BEGIN Source data

(** * Further properties of the modelled code *)

(** ** The quality commands: outcomes and reported values *)

Lemma min_ok_spec (l : list Z) (m : Z) :
  min l = Ok m -> In m l /\ Forall (fun x => m <= x) l.
Proof.
  intros H. destruct l as [|a l]; [discriminate|].
  destruct (min_spec (a :: l)) as [m' [E P]]; [discriminate|].
  rewrite H in E. injection E as <-. exact P.
Qed.

Lemma max_ok_spec (l : list Z) (m : Z) :
  max l = Ok m -> In m l /\ Forall (fun x => x <= m) l.
Proof.
  intros H. destruct l as [|a l]; [discriminate|].
  destruct (max_spec (a :: l)) as [m' [E P]]; [discriminate|].
  rewrite H in E. injection E as <-. exact P.
Qed.

(** What [quality] reports on a stream of non-empty reads, with the
    per-read entries it has collected. *)
Lemma quality_spec_full (thresholds : bool) (rs : list FastqRecord) :
  rs <> [] ->
  Forall (fun r => quality r <> []) rs ->
  exists sqs mn mx w,
    Forall2 (fun r sq => Click.seq_quality (quality r) = Ok sq) rs sqs /\
    min (map Click.min_quality sqs) = Ok mn /\
    max (map Click.max_quality sqs) = Ok mx /\
    writes (Click.quality thresholds rs)
      (Ok (Some (Click.mkQualityReport (len rs) (bases rs)
                   (sumQ (map Click.mean_quality sqs) / inject_Z (len rs))%Q
                   mn mx
                   (percent (q20_total rs) (bases rs))
                   (percent (q30_total rs) (bases rs))
                   (Click.quality_grade
                      (percent (q20_total rs) (bases rs))
                      (percent (q30_total rs) (bases rs)))))) w.
Proof.
  intros Hrs HF.
  destruct (quality_loop_ok rs HF 0 []) as [sqs [w0 [H2 H0]]].
  destruct (sq_totals rs sqs H2) as [T1 [T2 [T3 Hne]]].
  specialize (Hne Hrs).
  assert (Hlen : len rs <> 0) by (apply len_pos in Hrs; lia).
  assert (Hb : bases rs <> 0) by (pose proof (bases_pos rs Hrs HF); lia).
  destruct (min_spec (map Click.min_quality sqs)) as [mn [Hmn _]].
  { destruct sqs; [congruence|discriminate]. }
  destruct (max_spec (map Click.max_quality sqs)) as [mx [Hmx _]].
  { destruct sqs; [congruence|discriminate]. }
  exists sqs, mn, mx.
  destruct thresholds; eexists; (split; [exact H2|]);
    (split; [exact Hmn|]); (split; [exact Hmx|]); unfold Click.quality;
    (eapply writes_bind; [apply writes_echo|]);
    (eapply writes_bind; [exact H0|]);
    cbv beta iota; simpl app; rewrite Z.add_0_l, (len_nonzero rs Hrs);
    rewrite T1, T2, T3;
    (eapply writes_bind;
      [unfold truedivQ; rewrite (len_nonzero rs Hrs); apply writes_lift|]);
    (eapply writes_bind; [rewrite Hmn; apply writes_lift|]);
    (eapply writes_bind; [rewrite Hmx; apply writes_lift|]);
    (eapply writes_bind; [rewrite (truediv_ok _ _ Hb); apply writes_lift|]);
    (eapply writes_bind; [rewrite (truediv_ok _ _ Hb); apply writes_lift|]);
    (eapply writes_bind; [apply writes_echo|]);
    (eapply writes_bind; [apply writes_echo|]);
    (eapply writes_bind; [first [apply writes_echo|apply writes_ret]|]);
    apply writes_ret.
Qed.
(** * STUNner clusters: a shallow embedding of [internal/object/cluster.go]

    A [Cluster] is the access-control entity of the relay gateway: it
    decides, for a peer address, whether relayed traffic may be forwarded
    to it.  The endpoint set is either a list of subnets ([STATIC]) or a
    list of domain names kept registered with a shared DNS resolver
    ([STRICT_DNS]).

    The development follows the source file function by function
    ([NewCluster], [Reconcile], [GetConfig], [Close], [Route] and the
    factory), threading the resolver through as explicit state and
    recording every call the cluster makes on it. *)

From Stdlib Require Import String Ascii Bool Arith NArith Lia List.
From Stdlib Require Import Permutation DecimalString.
Import ListNotations.

Local Open Scope string_scope.
Local Open Scope list_scope.

Set Implicit Arguments.

(* ===================================================================== *)
(** ** Go's [net] package: addresses and subnets *)
(* ===================================================================== *)

(** The part of the standard [net] package that the cluster calls on
    values: [IP.To4], [IP.Equal] and [IPNet.Contains].  An [IP] is a byte
    slice of length 4 or 16 (the nil slice is the empty list); bytes are
    numbers below 256. *)
Module net.

Definition IP := list N.
Definition IPMask := list N.

Record IPNet := mkIPNet { net_IP : IP; net_Mask : IPMask }.

Definition IPv4len : nat := 4.
Definition IPv6len : nat := 16.

Definition v4InV6Prefix : list N :=
  [0; 0; 0; 0; 0; 0; 0; 0; 0; 0; 255; 255]%N.

Fixpoint bytes_eqb (a b : list N) : bool :=
  match a, b with
  | [], [] => true
  | x :: a', y :: b' => N.eqb x y && bytes_eqb a' b'
  | _, _ => false
  end.

(** [ip.To4()]: the 4-byte form of an IPv4 address, [None] for the nil
    result. *)
Definition To4 (ip : IP) : option IP :=
  if Nat.eqb (length ip) IPv4len then Some ip
  else if Nat.eqb (length ip) IPv6len && bytes_eqb (firstn 12 ip) v4InV6Prefix
       then Some (skipn 12 ip)
       else None.

(** [ip.Equal(x)]: an IPv4 address and its IPv4-in-IPv6 form are equal. *)
Definition Equal (ip x : IP) : bool :=
  if Nat.eqb (length ip) (length x) then bytes_eqb ip x
  else if Nat.eqb (length ip) IPv4len && Nat.eqb (length x) IPv6len
       then bytes_eqb (firstn 12 x) v4InV6Prefix && bytes_eqb ip (skipn 12 x)
  else if Nat.eqb (length ip) IPv6len && Nat.eqb (length x) IPv4len
       then bytes_eqb (firstn 12 ip) v4InV6Prefix && bytes_eqb (skipn 12 ip) x
  else false.

(** [networkNumberAndMask(n)]; the pair of nil slices is [([], [])]. *)
Definition networkNumberAndMask (n : IPNet) : IP * IPMask :=
  let oip :=
    match To4 (net_IP n) with
    | Some x => Some x
    | None => if Nat.eqb (length (net_IP n)) IPv6len
              then Some (net_IP n) else None
    end in
  match oip with
  | None => ([], [])
  | Some ip =>
      let m := net_Mask n in
      if Nat.eqb (length m) IPv4len then
        if Nat.eqb (length ip) IPv4len then (ip, m) else ([], [])
      else if Nat.eqb (length m) IPv6len then
        if Nat.eqb (length ip) IPv4len then (ip, skipn 12 m) else (ip, m)
      else ([], [])
  end.

(** The comparison loop of [Contains]: [nn[i]&m[i] == ip[i]&m[i]] for
    every index of [ip].  The loop runs only when [nn] and [ip] have the
    same length, and the mask then has that length too. *)
Fixpoint masked_eqb (nn : IP) (m : IPMask) (ip : IP) : bool :=
  match ip, nn, m with
  | [], _, _ => true
  | b :: ip', a :: nn', k :: m' =>
      if N.eqb (N.land a k) (N.land b k) then masked_eqb nn' m' ip' else false
  | _ :: _, _, _ => false
  end.

(** [n.Contains(ip)]. *)
Definition Contains (n : IPNet) (ip : IP) : bool :=
  let '(nn, m) := networkNumberAndMask n in
  let ip := match To4 ip with Some x => x | None => ip end in
  if Nat.eqb (length ip) (length nn) then masked_eqb nn m ip else false.

(** [CIDRMask(ones, bits)] for [0 <= ones <= bits], [bits] 32 or 128. *)
Fixpoint mask_bytes (ones len : nat) : IPMask :=
  match len with
  | O => []
  | S len' =>
      if Nat.leb 8 ones then 255%N :: mask_bytes (ones - 8) len'
      else (N.land 255 (N.shiftl 255 (N.of_nat (8 - ones)))) :: mask_bytes 0 len'
  end.

Definition CIDRMask (ones bits : nat) : IPMask := mask_bytes ones (bits / 8).

(** [ip.Mask(mask)] for an address and a mask of the same length. *)
Definition IP_Mask (ip : IP) (mask : IPMask) : IP :=
  map (fun p => N.land (fst p) (snd p)) (combine ip mask).

End net.


(** The textual side of [net]: [ParseCIDR], [ParseIP] and [IPNet.String].
    The cluster only passes literals through them, so they are taken as an
    interface; [ParseCIDR] yields the address and the subnet of a literal
    (or fails), [ParseIP] yields the address (or the nil address). *)
Class NetText : Type := {
  ParseCIDR : string -> option (net.IP * net.IPNet);
  ParseIP : string -> option net.IP;
  IPNet_String : net.IPNet -> string
}.

(* ===================================================================== *)
(** ** Errors, configurations and the helper packages *)
(* ===================================================================== *)

(** Go [error] values that occur in the file: the two distinguished values
    of [v1alpha1], the errors of [Validate] and [NewClusterType], the
    formatted error of [Reconcile], and the resolver's errors. *)
Inductive error : Type :=
| ErrInvalidConf
| ErrRestartRequired
| ErrMissingName
| ErrUnknownClusterType (raw : string)
| ErrNoResolver (cluster : string)
| ErrResolver (msg : string).

Definition error_eqb (a b : error) : bool :=
  match a, b with
  | ErrInvalidConf, ErrInvalidConf => true
  | ErrRestartRequired, ErrRestartRequired => true
  | ErrMissingName, ErrMissingName => true
  | ErrUnknownClusterType x, ErrUnknownClusterType y => String.eqb x y
  | ErrNoResolver x, ErrNoResolver y => String.eqb x y
  | ErrResolver x, ErrResolver y => String.eqb x y
  | _, _ => false
  end.

Module v1alpha1.

(** [ClusterType]: the two named types and every other value of the
    underlying integer type, which matches no [case] of the file. *)
Inductive ClusterType : Type :=
| ClusterTypeStatic
| ClusterTypeStrictDNS
| ClusterTypeUnknown.

(** Modelled from the spec: [NewClusterType] is declared in the API
    package, which is not among the sources.  The configuration shape is
    [type: "STATIC"|"STRICT_DNS"]; any other literal is unrecognized. *)
Definition NewClusterType (raw : string) : ClusterType * option error :=
  if String.eqb raw "STATIC" then (ClusterTypeStatic, None)
  else if String.eqb raw "STRICT_DNS" then (ClusterTypeStrictDNS, None)
  else (ClusterTypeUnknown, Some (ErrUnknownClusterType raw)).

(** Modelled from the spec: [ClusterType.String] is the inverse of
    [NewClusterType] on the two named types; the text of any other value
    is not fixed by the spec and nothing below depends on it. *)
Definition ClusterType_String (t : ClusterType) : string :=
  match t with
  | ClusterTypeStatic => "STATIC"
  | ClusterTypeStrictDNS => "STRICT_DNS"
  | ClusterTypeUnknown => "<unknown>"
  end.

(** [{ name: string, type: "STATIC"|"STRICT_DNS", endpoints: [string] }] *)
Record ClusterConfig : Type := mkClusterConfig {
  Name : string;
  Type_ : string;
  Endpoints : list string
}.

(** A [Config] interface value: nil, a [*ClusterConfig], or the
    configuration of another kind of object. *)
Inductive Config : Type :=
| NilConfig
| ClusterConf (req : ClusterConfig)
| OtherConf.

(** Modelled from the spec: [ClusterConfig.Validate] is not among the
    sources.  It "validates the configuration structurally (non-empty
    name, recognized type literal)". *)
Definition Validate (req : ClusterConfig) : option error :=
  if String.eqb (Name req) "" then Some ErrMissingName
  else snd (NewClusterType (Type_ req)).

End v1alpha1.

Export v1alpha1 (ClusterType(..), Config(..)).

Module util.

Definition mem (x : string) (l : list string) : bool :=
  existsb (String.eqb x) l.

(** Modelled from the spec: [util.Diff] is not among the sources.
    [Diff(current, requested)] returns the domains "present in current
    but absent in requested" and those "present in requested but absent
    in current". *)
Definition Diff (a b : list string) : list string * list string :=
  (filter (fun x => negb (mem x b)) a, filter (fun x => negb (mem x a)) b).

(** Modelled from the spec: [util.Remove] is not among the sources.
    [Remove(list, h)] "removes [h] from the list": the first entry equal
    to [h] is dropped. *)
Fixpoint Remove (l : list string) (h : string) : list string :=
  match l with
  | [] => []
  | x :: l' => if String.eqb x h then l' else x :: Remove l' h
  end.

End util.

Module sort.
(** [sort.StringSlice(x)] is a conversion of [x] to the named slice type
    [StringSlice]; it calls none of the methods of that type. *)
Definition StringSlice (x : list string) : list string := x.
End sort.

(* ===================================================================== *)
(** ** The resolver and the world around a cluster *)
(* ===================================================================== *)

(** [resolver.DnsResolver]: the interface the cluster consumes, over the
    resolver's own state [R].  [Lookup] returns Go's pair of an address
    slice and an error. *)
Class DnsResolver (R : Type) : Type := {
  Register : string -> R -> R * option error;
  Unregister : string -> R -> R;
  Lookup : string -> R -> list net.IP * option error
}.

(** The calls a cluster makes on the resolver, in the order it makes them;
    a [Register] call is recorded with whether it returned nil. *)
Inductive Call : Type :=
| CallRegister (domain : string) (ok : bool)
| CallUnregister (domain : string).

(** The shared resolver together with the record of this cluster's calls. *)
Record World (R : Type) : Type := mkWorld {
  resolver : R;
  calls : list Call
}.

(** An interface value held in a field: nil, or the shared object. *)
Inductive iface : Type := Nil | Obj.

(** The result of running a method: it returns, or it panics on the method
    call of a nil interface value. *)
Inductive Outcome (A : Type) : Type :=
| Done (a : A)
| Panic.
Arguments Panic {A}.

Definition bind {A B : Type} (m : Outcome A) (k : A -> Outcome B) : Outcome B :=
  match m with
  | Done a => k a
  | Panic => Panic
  end.

Notation "x <- m ;; k" := (bind m (fun x => k))
  (at level 61, m at next level, right associativity).
Notation "' p <- m ;; k" := (bind m (fun p => k))
  (at level 61, p pattern, m at next level, right associativity).

(** A method call on the interface value [i]. *)
Definition deref (i : iface) : Outcome unit :=
  match i with
  | Obj => Done tt
  | Nil => Panic
  end.

(* ===================================================================== *)
(** ** The cluster *)
(* ===================================================================== *)

Record Cluster : Type := mkCluster {
  Name : string;
  Type_ : ClusterType;
  Endpoints : list net.IPNet;
  Domains : list string;
  Resolver : iface;
  logger : iface;
  log : iface
}.

Definition set_Type (c : Cluster) (t : ClusterType) : Cluster :=
  mkCluster (Name c) t (Endpoints c) (Domains c) (Resolver c) (logger c) (log c).

Definition set_Endpoints (c : Cluster) (eps : list net.IPNet) : Cluster :=
  mkCluster (Name c) (Type_ c) eps (Domains c) (Resolver c) (logger c) (log c).

Definition set_Domains (c : Cluster) (ds : list string) : Cluster :=
  mkCluster (Name c) (Type_ c) (Endpoints c) ds (Resolver c) (logger c) (log c).

Section ClusterOps.

Context {R : Type} {DR : DnsResolver R} {NT : NetText}.

(** *** Calls on the resolver, recorded in the world *)

Definition do_Unregister (h : string) (w : World R) : World R :=
  mkWorld (Unregister h (resolver w)) (calls w ++ [CallUnregister h]).

Definition is_nil (e : option error) : bool :=
  match e with
  | None => true
  | Some _ => false
  end.

Definition do_Register (h : string) (w : World R) : World R * option error :=
  let '(r, err) := Register h (resolver w) in
  (mkWorld r (calls w ++ [CallRegister h (is_nil err)]), err).

(** *** [Reconcile] *)

(** One iteration of the endpoint loop of the [STATIC] case; [eps] is
    [c.Endpoints]. *)
Definition reconcile_endpoint (eps : list net.IPNet) (e : string)
  : list net.IPNet :=
  match ParseCIDR e with
  | Some (_, n) => eps ++ [n]
  | None =>
      match ParseIP e with
      | None => eps
      | Some a =>
          let e' := match net.To4 a with
                    | None => (e ++ "/128")%string
                    | Some _ => (e ++ "/32")%string
                    end in
          match ParseCIDR e' with
          | None => eps
          | Some (_, n2) => eps ++ [n2]
          end
      end
  end.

END Source data

Goal of the exercise »
Lines in the material above that include the string "ErrResolver" should be listed.

Task response »
| ErrResolver (msg : string).
  | ErrResolver x, ErrResolver y => String.eqb x y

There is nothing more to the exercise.